Suzuki-Miyaura catalyst-transfer polycondensation of triolborate-type fluorene monomer: toward rapid access to polyfluorene-containing block and graft copolymers from various macroinitiators

• Published in: Polymer chemistry Vol. 11; no. 42; pp. 6832 - 6839
• Main Authors: Kobayashi, Saburo, Fujiwara, Kaiyu, Jiang, Dai-Hua, Yamamoto, Takuya, Tajima, Kenji, Yamamoto, Yasunori, Isono, Takuya, Satoh, Toshifumi
• Format: Journal Article
• Language: English
• Published: Cambridge Royal Society of Chemistry 14.11.2020
• Subjects: Block copolymers; Catalysts; Chemical synthesis; Chloroform; Copolymers; Graft copolymers; Moisture content; Monomers; NMR; Nuclear magnetic resonance; Polymer chemistry; Polymerization
• ISSN: 1759-9954; 1759-9962
• DOI: 10.1039/d0py01127d

In this study, we demonstrated that the Suzuki-Miyaura catalyst transfer polycondensation (SCTP) of the triolborate-type fluorene monomer, viz . potassium 2-(7-bromo-9,9-dihexyl-9 H -fluorene-2-yl)triolborate, can be an efficient and versatile approach to the precise synthesis of poly[2,7-(9,9-dihexylfluorene)]s (PFs) and PF-containing block and graft copolymers.

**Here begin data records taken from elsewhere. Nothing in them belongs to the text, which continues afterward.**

(** * Sprite image pipeline of the custom-building panel

    A shallow embedding of the image utilities that follow the panel
    component in [src/components/game/panels/CustomBuildingPanel.tsx]:
    the WebP negotiation ([checkWebPSupport], [getWebPPath]), the loader and
    its cache ([loadImageDirect], [loadImage], [loadSpriteImage],
    [clearImageCache]), the chroma filter ([filterBackgroundColor]) and the
    content-bounds analysis ([analyzeContentBounds], [getContentBounds]).

    Conventions.
    - A JavaScript number that holds a pixel coordinate, a byte or a size is
      a [Z]; a threshold is a rational ([Q], every finite double is one).
      [Math.sqrt] is the correctly rounded root, with the 53 bits of a
      double.  The quotients of the content bounds are exact rationals: the
      double that the code returns is the one nearest to them.
    - A decoded image is its size and its RGBA bytes, in the layout of
      [ImageData.data].
    - The module-level variables ([imageCache], [contentBoundsCache],
      [webpSupported], [imageLoadCallbacks]) form an explicit [World] that
      every operation threads; a promise is the pair of its outcome
      ([None] when rejected) and the world it leaves behind. *)

From Stdlib Require Import ZArith QArith Qreals Reals Lra Lia.
From Stdlib Require Import Qround.
From stdpp Require Import gmap strings list fin_maps.
From stdpp Require Import pretty.

Local Open Scope Z_scope.

(** ** Decoded images and the canvas *)

(** [width] and [height] stand for [img.naturalWidth || img.width] and
    [img.naturalHeight || img.height]; [data] is what drawing the image on a
    canvas of that size and reading it back yields. *)
Record HTMLImageElement := mkImage {
  width : Z;
  height : Z;
  data : list Z
}.

(** The buffer of a [w] x [h] image has four bytes per pixel. *)
Definition wellFormed (img : HTMLImageElement) : Prop :=
  0 <= width img ∧ 0 <= height img ∧
  Z.of_nat (length (data img)) = 4 * (width img * height img).

(** What the page can do with a canvas: [context2d] is false when
    [canvas.getContext('2d')] returns null, [originClean] is false when the
    canvas is CORS-tainted, [encodes] is false when the image built from
    [canvas.toDataURL()] fires [onerror], and [premultiplied] says that the
    bitmap of the canvas stores colours multiplied by alpha, as the canvases
    of browsers do, so that a pixel written with alpha 0 keeps no colour. *)
Record Canvas := mkCanvas {
  context2d : bool;
  originClean : bool;
  encodes : bool;
  premultiplied : bool
}.

(** [ctx.getImageData(0, 0, w, h)] after [ctx.drawImage(img, 0, 0)]: it
    throws a SecurityError on a tainted canvas and an IndexSizeError when
    [w] or [h] is zero; [None] is the exception. *)
Definition getImageData (cv : Canvas) (img : HTMLImageElement) : option (list Z) :=
  if negb (originClean cv) then None
  else if (width img =? 0) || (height img =? 0) then None
  else Some (data img).

(** Pixel number [p] of a buffer, as its four bytes. *)
Definition pixelAt (d : list Z) (p : nat) : option (Z * Z * Z * Z) :=
  match d !! (4 * p)%nat, d !! (4 * p + 1)%nat,
        d !! (4 * p + 2)%nat, d !! (4 * p + 3)%nat with
  | Some r, Some g, Some b, Some a => Some (r, g, b, a)
  | _, _, _, _ => None
  end.

(** ** Chroma filter *)

Record RGB := mkRGB { red : Z; green : Z; blue : Z }.

Definition BACKGROUND_COLOR : RGB := {| red := 255; green := 0; blue := 0 |}.
Definition COLOR_THRESHOLD : Q := 155.

(** The argument of [Math.sqrt] at a pixel: the three [Math.pow (_, 2)]. *)
Definition squaredDistance (r g b : Z) : Z :=
  (r - red BACKGROUND_COLOR) ^ 2 +
  (g - green BACKGROUND_COLOR) ^ 2 +
  (b - blue BACKGROUND_COLOR) ^ 2.

(** [Math.sqrt(n)] for an integer [n]: the double nearest to the real
    root.  With [2 ^ e <= sqrt n < 2 ^ (e + 1)] the doubles around the root
    are the multiples of [2 ^ (e - 52)], so the result is [m / 2 ^ k] for
    [k = 52 - e] and [m] the integer nearest to [sqrt (n * 4 ^ k)]: the
    floor of that root, plus one when the root lies above the midpoint (it
    never lies on it).  This is the value of [Math.sqrt] for every
    [n < 2 ^ 106], far beyond 195075, the greatest sum of three squared
    differences of bytes; the three [Math.pow (_, 2)] and their sum are
    integers below [2 ^ 53] and so exact. *)
Definition Math_sqrt (n : Z) : Q :=
  if n <=? 0 then 0
  else
    let k := Z.max 0 (52 - Z.log2 (Z.sqrt n)) in
    let m := Z.sqrt (n * 4 ^ k) in
    (if m * m + m <? n * 4 ^ k then m + 1 else m) # Z.to_pos (2 ^ k).

(** The variable [distance] of the loop body. *)
Definition computedDistance (r g b : Z) : Q :=
  Math_sqrt (squaredDistance r g b).

(** [distance <= threshold] of the loop body. *)
Definition isBackground (r g b : Z) (threshold : Q) : bool :=
  Qle_bool (computedDistance r g b) threshold.

(** The Euclidean distance itself, as a real number. *)
Definition colorDistance (r g b : Z) : R :=
  sqrt (IZR (squaredDistance r g b)).

(** One iteration of the loop at byte offset [i].  A read past the end of
    the typed array is [undefined] and makes the comparison false; a write
    past the end is ignored. *)
Definition filterStep (threshold : Q) (i : nat) (d : list Z) : list Z :=
  match d !! i, d !! (i + 1)%nat, d !! (i + 2)%nat with
  | Some r, Some g, Some b =>
      if isBackground r g b threshold then <[(i + 3)%nat := 0]> d else d
  | _, _, _ => d
  end.

(** [for (let i = 0; i < data.length; i += 4)], from offset [i], for at
    most [fuel] iterations. *)
Fixpoint filterLoop (fuel : nat) (threshold : Q) (i : nat) (d : list Z) : list Z :=
  match fuel with
  | O => d
  | S fuel' =>
      if (i <? length d)%nat
      then filterLoop fuel' threshold (i + 4)%nat (filterStep threshold i d)
      else d
  end.

(** Whether pixel [p] had a non-zero alpha in [held] and has alpha 0 in
    [written]. *)
Definition alphaCleared (held written : list Z) (p : nat) : bool :=
  match held !! (4 * p + 3)%nat, written !! (4 * p + 3)%nat with
  | Some a, Some a' => negb (a =? 0) && (a' =? 0)
  | _, _ => false
  end.

(** [ctx.putImageData(imageData, 0, 0)] on the canvas that [held] was read
    from, seen through [canvas.toDataURL()] and the decoding of that URL:
    the pixels of the image that the promise resolves with.  A pixel
    written back as it was read is the pixel read; a pixel whose alpha was
    set to 0 is stored without its colour on a premultiplied canvas and
    comes back as four zero bytes. *)
Definition putImageData (cv : Canvas) (held written : list Z) : list Z :=
  imap (λ j byte,
          if premultiplied cv && alphaCleared held written (j / 4)%nat
          then 0 else byte)
       written.

(** The promise of [filterBackgroundColor]: [None] is a rejection.  The
    threshold argument is optional and defaults to [COLOR_THRESHOLD]; it is
    a finite number (against NaN or an infinity the comparison of the loop
    is the same for every pixel). *)
Definition filterBackgroundColor (cv : Canvas) (img : HTMLImageElement)
    (threshold : option Q) : option HTMLImageElement :=
  let threshold := default COLOR_THRESHOLD threshold in
  if negb (context2d cv) then None
  else
    match getImageData cv img with
    | None => None
    | Some d =>
        let d' := filterLoop (length d) threshold 0 d in
        if encodes cv
        then Some {| width := width img; height := height img;
                     data := putImageData cv d d' |}
        else None
    end.

(** What [filterBackgroundColor] makes of one pixel: kept when its colour
    is beyond the threshold, else cleared, and then without its colour when
    the canvas is premultiplied and the alpha was not 0 before. *)
Definition filteredPixel (cv : Canvas) (threshold : Q) (px : Z * Z * Z * Z)
    : Z * Z * Z * Z :=
  let '(r, g, b, a) := px in
  if isBackground r g b threshold then
    if premultiplied cv && negb (a =? 0) then (0, 0, 0, 0) else (r, g, b, 0)
  else (r, g, b, a).

(** The conditions under which the promise is fulfilled: a 2D context, a
    readable canvas with at least one pixel, and a data URL that decodes. *)
Definition canvasWorks (cv : Canvas) (img : HTMLImageElement) : Prop :=
  context2d cv = true ∧ originClean cv = true ∧ encodes cv = true ∧
  0 < width img ∧ 0 < height img.


(** ** Content bounds *)

Record ContentBounds := mkContentBounds {
  minX : Z;
  minY : Z;
  maxX : Z;
  maxY : Z;
  contentWidth : Z;
  contentHeight : Z;
  centerOffsetX : Q;
  centerOffsetY : Q;
  contentRatioX : Q;
  contentRatioY : Q
}.

(** The record that [analyzeContentBounds] returns when it cannot read the
    pixels and when it finds no content: the source writes it out three
    times, with the same fields. *)
Definition wholeImage (w h : Z) : ContentBounds :=
  {| minX := 0; minY := 0; maxX := w; maxY := h;
     contentWidth := w; contentHeight := h;
     centerOffsetX := 0; centerOffsetY := 0;
     contentRatioX := 1; contentRatioY := 1 |}.

Definition alphaThreshold : Z := 10.

(** [data[i]] of a typed array: [None] is [undefined]. *)
Definition readByte (d : list Z) (i : Z) : option Z :=
  if i <? 0 then None else d !! Z.to_nat i.

(** [alpha > alphaThreshold] at column [x] of row [y]; [undefined] compares
    false. *)
Definition isContent (w : Z) (d : list Z) (x y : Z) : bool :=
  let idx := (y * w + x) * 4 in
  match readByte d (idx + 3) with
  | Some alpha => alpha >? alphaThreshold
  | None => false
  end.

(** The four running bounds of the scan. *)
Record Box := mkBox { boxMinX : Z; boxMinY : Z; boxMaxX : Z; boxMaxY : Z }.

(** The four conditional assignments of the inner loop body. *)
Definition grow (x y : Z) (bx : Box) : Box :=
  {| boxMinX := if x <? boxMinX bx then x else boxMinX bx;
     boxMaxX := if x >? boxMaxX bx then x else boxMaxX bx;
     boxMinY := if y <? boxMinY bx then y else boxMinY bx;
     boxMaxY := if y >? boxMaxY bx then y else boxMaxY bx |}.

Definition visit (w : Z) (d : list Z) (y : Z) (bx : Box) (x : Z) : Box :=
  if isContent w d x y then grow x y bx else bx.

(** [for (let x = 0; x < width; x++)] at row [y]. *)
Definition scanRow (w : Z) (d : list Z) (bx : Box) (y : Z) : Box :=
  foldl (visit w d y) bx (seqZ 0 w).

(** [for (let y = 0; y < height; y++)], from [minX = width],
    [minY = height], [maxX = 0], [maxY = 0]. *)
Definition scan (w h : Z) (d : list Z) : Box :=
  foldl (scanRow w d)
    {| boxMinX := w; boxMinY := h; boxMaxX := 0; boxMaxY := 0 |}
    (seqZ 0 h).

(** The record built from the bounds found, from [const contentWidth] to the
    final [return].  The quotients are exact rationals.  In the code the
    halves, the sum and the difference are exact as doubles and each of the
    four final divisions rounds once, so that a number returned is the
    double nearest to the rational here. *)
Definition boundsOfBox (w h : Z) (bx : Box) : ContentBounds :=
  let contentWidth := boxMaxX bx - boxMinX bx + 1 in
  let contentHeight := boxMaxY bx - boxMinY bx + 1 in
  let contentCenterX :=
    (inject_Z (boxMinX bx) + inject_Z contentWidth / 2)%Q in
  let contentCenterY :=
    (inject_Z (boxMinY bx) + inject_Z contentHeight / 2)%Q in
  let imageCenterX := (inject_Z w / 2)%Q in
  let imageCenterY := (inject_Z h / 2)%Q in
  let centerOffsetX := ((contentCenterX - imageCenterX) / inject_Z w)%Q in
  let centerOffsetY := ((contentCenterY - imageCenterY) / inject_Z h)%Q in
  {| minX := boxMinX bx; minY := boxMinY bx;
     maxX := boxMaxX bx; maxY := boxMaxY bx;
     contentWidth := contentWidth; contentHeight := contentHeight;
     centerOffsetX := centerOffsetX; centerOffsetY := centerOffsetY;
     contentRatioX := (inject_Z contentWidth / inject_Z w)%Q;
     contentRatioY := (inject_Z contentHeight / inject_Z h)%Q |}.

SCTP of the triolborate-type monomer proceeded rapidly in a THF/H 2 O mixed solvent at −10 °C using an iodobenzene derivative/Pd 2 (dba) 3 ·CHCl 3 / t -Bu 3 P initiating system. Kinetic and post-polymerization experiments revealed that SCTP proceeded via the chain-growth and living polymerization mechanisms. The most important feature of the present polymerization system is that only a small amount of base and water can sufficiently promote the reaction. The well-controlled nature of this polymerization system enabled the synthesis of high-molecular-weight PFs ( M n = 5-69 kg mol −1 ) with narrow dispersity ( M = 1.14-1.38) and α-end-functionalized PFs. Most importantly, PF-containing block and graft copolymers were successfully synthesized, beginning with various iodobenzene-functionalized macroinitiators; this was difficult to achieve by the conventional SCTP of pinacolboronate-type fluorene monomer. One of the key factors for the successful block and graft copolymer syntheses is the reduced water content in the polymerization medium, which suppressed the potential precipitation/aggregation of the macroinitiators. We demonstrated that the Suzuki-Miyaura catalyst transfer polycondensation of a triolborate-type fluorene monomer can be an efficient and versatile approach to the synthesis of polyfluorenes (PFs) and PF-containing block and graft copolymers.